TWO Covid patients might have died due to staff errors while using ventilators, stated a media outlet citing a new coroner’s report.
Kishor Kumar Patel and Kofi Aning, 66, died at the Nightingale Hospital in the Excel Centre near Canary Wharf, east London, in April 2020. A new coroner’s report has claimed these deaths came as part of a "cluster" of similar incidents involving breathing system filters in the hospital's intensive care units, The Telegraph reported on Wednesday (14).
An inquest will reportedly examine these deaths, following claims that staff used the wrong ventilator filters though it has not yet been determined whether errors in operating the machines directly caused the death of the two patients.

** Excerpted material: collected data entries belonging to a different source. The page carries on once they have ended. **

(** * Compress-photo: the client-side JPEG recompression pipeline of [src/App.tsx]

    A shallow embedding of the [App] component: its five state variables,
    its event handlers ([handleFileSelect], [handleReset], the quality
    slider), the [processFiles] effect with its [Promise.allSettled] join,
    [compressFile], and [getCompressedFileName]. *)

From Stdlib Require Import String Ascii List ZArith QArith Qround Lia.
From stdpp Require Import gmap strings list fin_maps.

Local Open Scope string_scope.

(** ** JavaScript string primitives used by [getCompressedFileName] *)

Module JsString.

(** [s.split('.')]: the segments of [s] between the dots.  The result is
    never empty; the empty string gives one empty segment. *)
Fixpoint split_dot (s : string) : list string :=
  match s with
  | EmptyString => [ EmptyString ]
  | String c rest =>
      if Ascii.eqb c "."%char then EmptyString :: split_dot rest
      else match split_dot rest with
           | [] => [ String c EmptyString ]
           | seg :: segs => String c seg :: segs
           end
  end.

(** [parts.pop()], for the array that is left behind. *)
Definition pop (parts : list string) : list string := removelast parts.

(** [parts.join('.')]. *)
Fixpoint join_dot (parts : list string) : string :=
  match parts with
  | [] => EmptyString
  | [ p ] => p
  | p :: ps => p ++ "." ++ join_dot ps
  end.

(** [s] holds no ['.']. *)
Fixpoint dotless (s : string) : bool :=
  match s with
  | EmptyString => true
  | String c rest => negb (Ascii.eqb c "."%char) && dotless rest
  end.

(** [s.endsWith(suffix)]. *)
Definition endsWith (s suffix : string) : bool :=
  let n := String.length s in
  let k := String.length suffix in
  (k <=? n)%nat && String.eqb (substring (n - k) k s) suffix.
(** * Commission, wallet-ledger and withdrawal engine

    A shallow embedding of the commission engine of the marketplace back
    office:

    - [services/commissionService.ts]: [getSellerCommissionRate],
      [getDeliveryBoyCommissionRate], [calculateOrderCommissions],
      [distributeCommissions], [getCommissionSummary],
      [reverseCommissions];
    - [services/orderService.ts]: [processOrderStatusTransition],
      [reserveInventory], [restoreInventory], [createCommissions] (the
      eager per-item path run when an order becomes Delivered),
      [validateStatusTransition], [calculateOrderTotals];
    - [modules/admin/controllers/adminCommissionController.ts]:
      [updateCommissionRates], [getCommissionReport],
      [getCommissionSettings], [processWithdrawal].

    Conventions of the embedding.

    - The MongoDB collections are the fields of one record [DB]; a
      collection read by [findById] is a [gmap] from ids to documents, a
      collection that is appended to and scanned is a list.
    - A JavaScript [number] is an exact rational ([Q]): the arithmetic of
      the source is the arithmetic of the model without binary rounding, and
      there is no NaN.  [x && x > 0] on a number is therefore [0 < x], and
      [Math.round x] is [Qfloor (x + 1/2)].  Where the binary rounding of
      the source decides the result, at a half-cent tie of the delivery
      amount, the expression is also given on IEEE 754 doubles (module
      [Double]), and the statements about the rational model claim nothing
      that the doubles contradict.
    - An [async] function that runs inside
      [session.startTransaction () ... commitTransaction / abortTransaction]
      is a function [DB -> result DB]: the writes of the body are kept when
      it returns ([Ok]) and dropped when it throws ([Throw]).
    - [new Date ()] is an argument [now].  *)

From Stdlib Require Import QArith Qround Lqa ZArith String List.
From Stdlib Require Floats Uint63.
From stdpp Require Import base option list gmap strings.

Local Open Scope string_scope.
Local Open Scope list_scope.

(** ** Errors and transactions *)

Inductive result (A : Type) : Type :=
| Ok (a : A)
| Throw (message : string).
Arguments Ok {A} a.
Arguments Throw {A} message.

Global Instance result_ret : MRet result := fun A a => Ok a.

Global Instance result_bind : MBind result := fun A B k r =>
  match r with
  | Ok a => k a
  | Throw m => Throw m
  end.

(** ** Data model *)

Definition Id := string.
Definition Date := Z.

Inductive UserType := SELLER | DELIVERY_BOY.

Global Instance UserType_eq_dec : EqDecision UserType.
Proof. solve_decision. Defined.

Module Seller.
(** [commissionRate] is the field read by [getSellerCommissionRate],
    [commission] the one read by [createCommissions]. *)
Record t := mk {
  commissionRate : option Q;
  commission : option Q;
  balance : Q
}.
Definition with_balance (b : Q) (s : t) : t :=
  mk (commissionRate s) (commission s) b.
End Seller.

Module Delivery.
Record t := mk {
  commissionRate : option Q;
  balance : Q
}.
Definition with_balance (b : Q) (d : t) : t :=
  mk (commissionRate d) b.
End Delivery.

Module Category.
(** Documents of the [Category] and of the [SubCategory] collections. *)
Record t := mk {
  name : string;
  commissionRate : option Q
}.
End Category.

Module Product.
Record t := mk {
  productName : string;
  subSubCategory : option Id;
  subcategory : option Id;
  category : option Id
}.
End Product.

Module OrderItem.
Record t := mk {
  _id : Id;
  order : Id;
  seller : Id;
  product : Id;
  total : Q
}.
End OrderItem.

Module Order.
Record t := mk {
  orderNumber : string;
  status : string;
  items : list Id;
  deliveryBoy : option Id;
  subtotal : Q;
  deliveryDistanceKm : option Q
}.
End Order.

Module AppSettings.
Record DeliveryConfig := mkConfig {
  isDistanceBased : option bool;
  deliveryBoyKmRate : option Q
}.
Record t := mk {
  deliveryConfig : option DeliveryConfig
}.
End AppSettings.

Inductive CommissionStatus := Pending | Paid | Cancelled.

Global Instance CommissionStatus_eq_dec : EqDecision CommissionStatus.
Proof. solve_decision. Defined.

Module Commission.
(** [_id] is the position of the record in the collection.  [type] is
    absent on the records of the eager path, which does not set it. *)
Record t := mk {
  _id : nat;
  order : Id;
  orderItem : option Id;
  seller : option Id;
  deliveryBoy : option Id;
  type : option UserType;
  orderAmount : Q;
  commissionRate : Q;
  commissionAmount : Q;
  status : CommissionStatus;
  paidAt : option Date
}.
Definition with_status (st : CommissionStatus) (c : t) : t :=
  mk (_id c) (order c) (orderItem c) (seller c) (deliveryBoy c) (type c)
     (orderAmount c) (commissionRate c) (commissionAmount c) st (paidAt c).
End Commission.

Inductive Direction := Credit | Debit.

Global Instance Direction_eq_dec : EqDecision Direction.
Proof. solve_decision. Defined.

(** The template strings of the descriptions, with their holes. *)
Inductive Description :=
| SaleProceeds (orderNumber : string) (commission : Q)
| CommissionForOrder (orderNumber : string)
| CommissionReversal
| WithdrawalRejected (requestId : Id)
| EarningsFromOrder (orderNumber : string).

Module WalletTransaction.
Record t := mk {
  userId : Id;
  userType : UserType;
  amount : Q;
  type : Direction;
  description : Description;
  relatedOrder : option Id;
  relatedCommission : option nat
}.
End WalletTransaction.

Inductive WithdrawStatus := WPending | WApproved | WRejected | WCompleted.

Global Instance WithdrawStatus_eq_dec : EqDecision WithdrawStatus.
Proof. solve_decision. Defined.

Module WithdrawRequest.
Record t := mk {
  userId : Id;
  userType : UserType;
  amount : Q;
  status : WithdrawStatus;
  remarks : option string;
  processedAt : option Date
}.
End WithdrawRequest.

(** The database. [settings] is [None] when [AppSettings.getSettings]
    yields nothing or throws: both cases take the same path in
    [calculateOrderCommissions]. *)
Record DB := mkDB {
  orders : gmap Id Order.t;
  orderItems : gmap Id OrderItem.t;
  sellers : gmap Id Seller.t;
  deliveries : gmap Id Delivery.t;
  products : gmap Id Product.t;
  categories : gmap Id Category.t;
  subCategories : gmap Id Category.t;
  settings : option AppSettings.t;
  commissions : list Commission.t;
  walletTransactions : list WalletTransaction.t;
  withdrawRequests : gmap Id WithdrawRequest.t
}.

Definition set_sellers (v : gmap Id Seller.t) (db : DB) : DB :=
  mkDB (orders db) (orderItems db) v (deliveries db) (products db)
       (categories db) (subCategories db) (settings db) (commissions db)
       (walletTransactions db) (withdrawRequests db).

Definition set_deliveries (v : gmap Id Delivery.t) (db : DB) : DB :=
  mkDB (orders db) (orderItems db) (sellers db) v (products db)
       (categories db) (subCategories db) (settings db) (commissions db)
       (walletTransactions db) (withdrawRequests db).

Definition set_commissions (v : list Commission.t) (db : DB) : DB :=
  mkDB (orders db) (orderItems db) (sellers db) (deliveries db) (products db)
       (categories db) (subCategories db) (settings db) v
       (walletTransactions db) (withdrawRequests db).

Definition set_walletTransactions (v : list WalletTransaction.t) (db : DB) : DB :=
  mkDB (orders db) (orderItems db) (sellers db) (deliveries db) (products db)
       (categories db) (subCategories db) (settings db) (commissions db)
       v (withdrawRequests db).

Definition set_withdrawRequests (v : gmap Id WithdrawRequest.t) (db : DB) : DB :=
  mkDB (orders db) (orderItems db) (sellers db) (deliveries db) (products db)
       (categories db) (subCategories db) (settings db) (commissions db)
       (walletTransactions db) v.

(** ** Wallet ledger ([services/walletManagementService]) *)

(** The balance of a subject, [None] when the subject has no record. *)
Definition balanceOf (userId : Id) (userType : UserType) (db : DB) : option Q :=
  match userType with
  | SELLER => Seller.balance <$> sellers db !! userId
  | DELIVERY_BOY => Delivery.balance <$> deliveries db !! userId
  end.

Definition setBalance (userId : Id) (userType : UserType) (b : Q) (db : DB) : DB :=
  match userType with
  | SELLER => set_sellers (alter (Seller.with_balance b) userId (sellers db)) db
  | DELIVERY_BOY =>
      set_deliveries (alter (Delivery.with_balance b) userId (deliveries db)) db
  end.

(** Modelled from the spec: [creditWallet] of walletManagementService,
    which is imported by the services but is not among the sources.  Spec
    4.3: within the transactional context the operation appends one
    WalletTransaction row and increments the subject's cached balance, both
    or neither.  The balance is a field of the Seller / DeliveryPartner
    record (spec 3), so for a subject without a record neither write can
    happen and the operation throws. *)
Definition creditWallet (userId : Id) (userType : UserType) (amount : Q)
    (description : Description) (relatedOrder : option Id)
    (relatedCommission : option nat) (db : DB) : result DB :=
  match balanceOf userId userType db with
  | None => Throw "User not found"
  | Some b =>
      let tx := WalletTransaction.mk userId userType amount Credit description
                  relatedOrder relatedCommission in
      Ok (set_walletTransactions (walletTransactions db ++ [tx])
            (setBalance userId userType (b + amount)%Q db))
  end.

(** Modelled from the spec: [debitWallet] of walletManagementService (not
    among the sources).  Spec 4.3: symmetric to credit, and it fails with
    InsufficientFunds when the amount exceeds the current balance. *)
Definition debitWallet (userId : Id) (userType : UserType) (amount : Q)
    (description : Description) (relatedOrder : option Id) (db : DB) : result DB :=
  match balanceOf userId userType db with
  | None => Throw "User not found"
  | Some b =>
      if Qlt_le_dec b amount then Throw "Insufficient balance"
      else
        let tx := WalletTransaction.mk userId userType amount Debit description
                    relatedOrder None in
        Ok (set_walletTransactions (walletTransactions db ++ [tx])
              (setBalance userId userType (b - amount)%Q db))
  end.

(** ** JavaScript helpers *)

(** Truthiness of a number: every number but [0]. *)
Definition truthy (x : Q) : bool := negb (Qeq_bool x 0).

(** [x > 0] on numbers. *)
Definition positive (x : Q) : bool := negb (Qle_bool x 0).

(** [Math.round]: the nearest integer, a tie going up. *)
Definition Math_round (x : Q) : Q := inject_Z (Qfloor (x + (1 # 2))).

(** A JavaScript [Map] with string keys: the entries in insertion order.
    [Map_set] on a key that is present replaces the value where it stands,
    as mutating the object returned by [get] does. *)
Fixpoint Map_get {V} (k : Id) (m : list (Id * V)) : option V :=
  match m with
  | [] => None
  | (k', v) :: m' => if decide (k' = k) then Some v else Map_get k m'
  end.

Fixpoint Map_set {V} (k : Id) (v : V) (m : list (Id * V)) : list (Id * V) :=
  match m with
  | [] => [(k, v)]
  | (k', v') :: m' =>
      if decide (k' = k) then (k', v) :: m' else (k', v') :: Map_set k v m'
  end.

(** ** commissionService.ts *)

(** The [try] block of [getSellerCommissionRate]. *)
Definition getSellerCommissionRate_try (db : DB) (sellerId : Id) : result Q :=
  match sellers db !! sellerId with
  | None => Throw "Seller not found"
  | Some seller =>
      match Seller.commissionRate seller with
      | Some rate => Ok rate
      | None => Ok 10%Q
      end
  end.

Definition getSellerCommissionRate (db : DB) (sellerId : Id) : Q :=
  match getSellerCommissionRate_try db sellerId with
  | Ok rate => rate
  | Throw _ => 10%Q
  end.

(** The [try] block of [getDeliveryBoyCommissionRate]. *)
Definition getDeliveryBoyCommissionRate_try (db : DB) (deliveryBoyId : Id)
    : result Q :=
  match deliveries db !! deliveryBoyId with
  | None => Throw "Delivery boy not found"
  | Some deliveryBoy =>
      match Delivery.commissionRate deliveryBoy with
      | Some rate => Ok rate
      | None => Ok 5%Q
      end
  end.

Definition getDeliveryBoyCommissionRate (db : DB) (deliveryBoyId : Id) : Q :=
  match getDeliveryBoyCommissionRate_try db deliveryBoyId with
  | Ok rate => rate
  | Throw _ => 5%Q
  end.

(** The values of the [sellerCommissions] map, and with [id] the entries of
    [commissions.seller] and [commissions.deliveryBoy]. *)
Record Share := mkShare {
  amount : Q;
  rate : Q;
  orderAmount : Q
}.

Record Commissions := mkCommissions {
  seller : list (Id * Share);
  deliveryBoy : option (Id * Share)
}.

Pointing out that this was “a serious incident” in which the wrong filter was found to have been used within the breathing systems of their intensive care ventilator, the east London Coroner Nadia Persaud has issued a warning about the risk of future deaths.
She added: "It is understood that these two cases came within a cluster of similar incidents."
The report, sent to the Royal College of Anaesthetists and the Faculty of Intensive Care Medicine, has raised concerns about the awareness level of intensive care clinicians and staff over different types of air filters.
"In my experience, few doctors and nurses working in ICU are knowledgeable about all these different filters and which ones should be used for any given breathing system,” Persaud said.
Pointing out that the “non-standardised colour coding used by manufacturers of these filters” along with different names for different types of filters often lead to an extremely confusing situation, the report added that an independent expert's recommendation that the classification and colour coding of the filters "is worthy of review, simplification, and standardisation".
"As there are still pressures within the ICU settings and in light of the imminent, planned reduction in Covid-19 safeguards, I consider that action should be taken to address this concern at the earliest possible stage,” the coroner said.
Barts Health Trust, which ran the Nightingale Hospital in London's Docklands, has reportedly declined to comment on the matter.